現世で、また
瞑想する者。
酒を呑む者。
早々に船を漕ぎ始めた者。
緊張、あるいは興奮で目が冴えている者。
ロックはといえば、自分でも不思議な程穏やかな気分だったのだが、同時に易々とは眠れそうもない気がしていた。
もしかしたら、現世で過ごす最後の夜になるかもしれない。
この船にいる誰の胸にも、程度の差はあれ、その思いはあった。無論、彼にも。
その彼が、最後のかもしれない夜を共に過ごしたい相手もまた、無論、決まっていた。
約束の時間通りにそこに向かうと、セリスは自室の前に立っていた。
船室の外がすぐデッキになっていて、その眼前には果てのない暗がり。停泊した飛空艇を包む空に、星はない。
通路に等間隔に備え付けられた照明が、闇の中に彼女の端正な横顔を浮かばせていた。
立ち姿が綺麗だな、とロックはいつも思っていた。
敵を見据え剣を構える時も、オペラを演じ上げた時も、寄る辺なく夜空の下に佇む時も、いつでもその細い身体の中心に、強固でだけどしなやかな針金のような軸が真っ直ぐに通っているようだった。

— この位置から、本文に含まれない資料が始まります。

(* ===== verification/Styling.v ===== *)
(** * Document styling of [build_document] (src/Service/Docbuilder.py,
      lines 58-65 and 151-256)

    The Word document python-docx builds, at the level of the objects the
    code touches: the style table ([doc.styles]), the body paragraphs
    with their style, alignment, spacing, extra paragraph properties and
    runs, and the footer.

    - [define_styles] is lines 153-169 on the template's style table;
    - [set_shading_for_paragraph] is lines 58-65;
    - [set_footer] is lines 183-197;
    - [para_of_block] gives, for each block of file [Assembly], the
      paragraph the code makes where it appends that block (the cover,
      lines 174-180; the markdown loop, lines 207-225; the diagram loop,
      lines 230-256);
    - [styled_docx] composes them in the order of the code.

    Lengths are python-docx's [Length], in EMU ([Pt(n)] is [12700 * n],
    [Inches(n)] is [914400 * n]).  Element and attribute names are kept
    in their prefixed form ([w:shd]); [qn] maps them one to one to Clark
    names, so nothing depends on the expansion.  A style named by
    [add_paragraph] or [add_heading] is looked up in the table, a
    [KeyError] when it is missing ([add_para]).  A font records the
    [w:ascii] name [font.name] writes and the [w:asciiTheme] a template
    may carry; [run_font_shown] is the font Word shows, the theme one
    superseding the name at the same level.  The theorems show when the
    document is built, that the block sequence of [Assembly] loses
    nothing of the body ([block_of_para_of_block]), which paragraphs are
    shaded, which fonts the styles give and what the footer holds. *)

From S2P Require Import Prelude Python Ingestion Assembly.
Local Open Scope py_scope.

(** ** python-docx objects *)

Inductive alignment := AlignLeft | AlignCenter | AlignRight.

#[export] Instance alignment_eq_dec : EqDecision alignment.
Proof. solve_decision. Qed.

(** [Pt(n)] and [Inches(n)] in EMU. *)
Definition Pt (n : Z) : Z := 12700 * n.
Definition emu_per_inch : Z := 914400.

それは彼に憧憬と、少しの畏怖さえ感じさせるものだった。
ロックに気付くと、セリスは微かに笑った。
夜風にふわふわと舞う柔らかい髪ごと包むように、ロックは背中から彼女を抱いた。触れている肌の温もりとその香りに、心が安らいでいくのがわかった。
してみれば、やっぱりどこか不安だったのかな、とロックは自問した。
死ぬかもしれないこと。自分が、あるいは彼女が。
そんなことはさせない。自分の命を投げうってでも、この人だけは生きて帰す。
誇張ではなく、ロックにはその覚悟があった。
そして願わくは、仲間の誰一人欠けることなく、帰ってくることを。
無意識に、彼女に回した腕に力を込めていた。
「死ぬ覚悟はできてた、いつでも」
口にしたのはセリスだった。
ロックは顔を上げてその表情を見遣る。彼が誰よりもよく知っている、意思の強い青い目は、平常でいて、だけど不安気だった。
「レオ将軍がね、」
ロックの腕に添えられていたセリスの手が、少しだけ強く握った。
ロックは黙って聞いていた。
「守るものができると強くなるんだって言った」
一息吐くと、さらに続けた。
「その時、わからなかった」
「何を守りたいのか、知らなかったから」
「今はある」
セリスの言葉は静かだったけれど、力強かった。先程のぞかせた不安な表情は、もうその目にはなかった。
「俺?」
ロックはわざと茶化してそう言った。
鳶色の瞳は、子供の無邪気さと、深い愛情で輝いていた。
セリスは呆れたように口許を緩めた。
「自分で言わないで」
微笑いながらロックが彼女の目の横に唇を寄せると、整った顔が柔らかく綻んだ。
「今も思ってる?」
誂えたようにぴったりと合う彼女の首と肩の隙間に自分の顎をあずけると、ロックが訊く。
セリスは視線で何を、と問う。
「死ぬ覚悟って」
セリスは首を傾げて、少し考えてから答えた。
「よくわからないけど、少し違う」
セリスはロックを見つめて続けた。
「生きて帰ってきたいって思う」
その目には、恋する女の刹那的な情熱と、我が子を見つめる母のような悠久の慈悲があった。
ロックには、その言葉も表情も、ただただ愛おしかった。その思いを乗せた唇を、彼女のものに重ねた。
「明日のために寝ないとな」
顔を離すとロックが言った。
セリスは頷いて答える。
「でも眠れそうにないんだ」
セリスが何か言うより先に、ロックはその腰を抱き上げると、船室の扉の奥に消えた。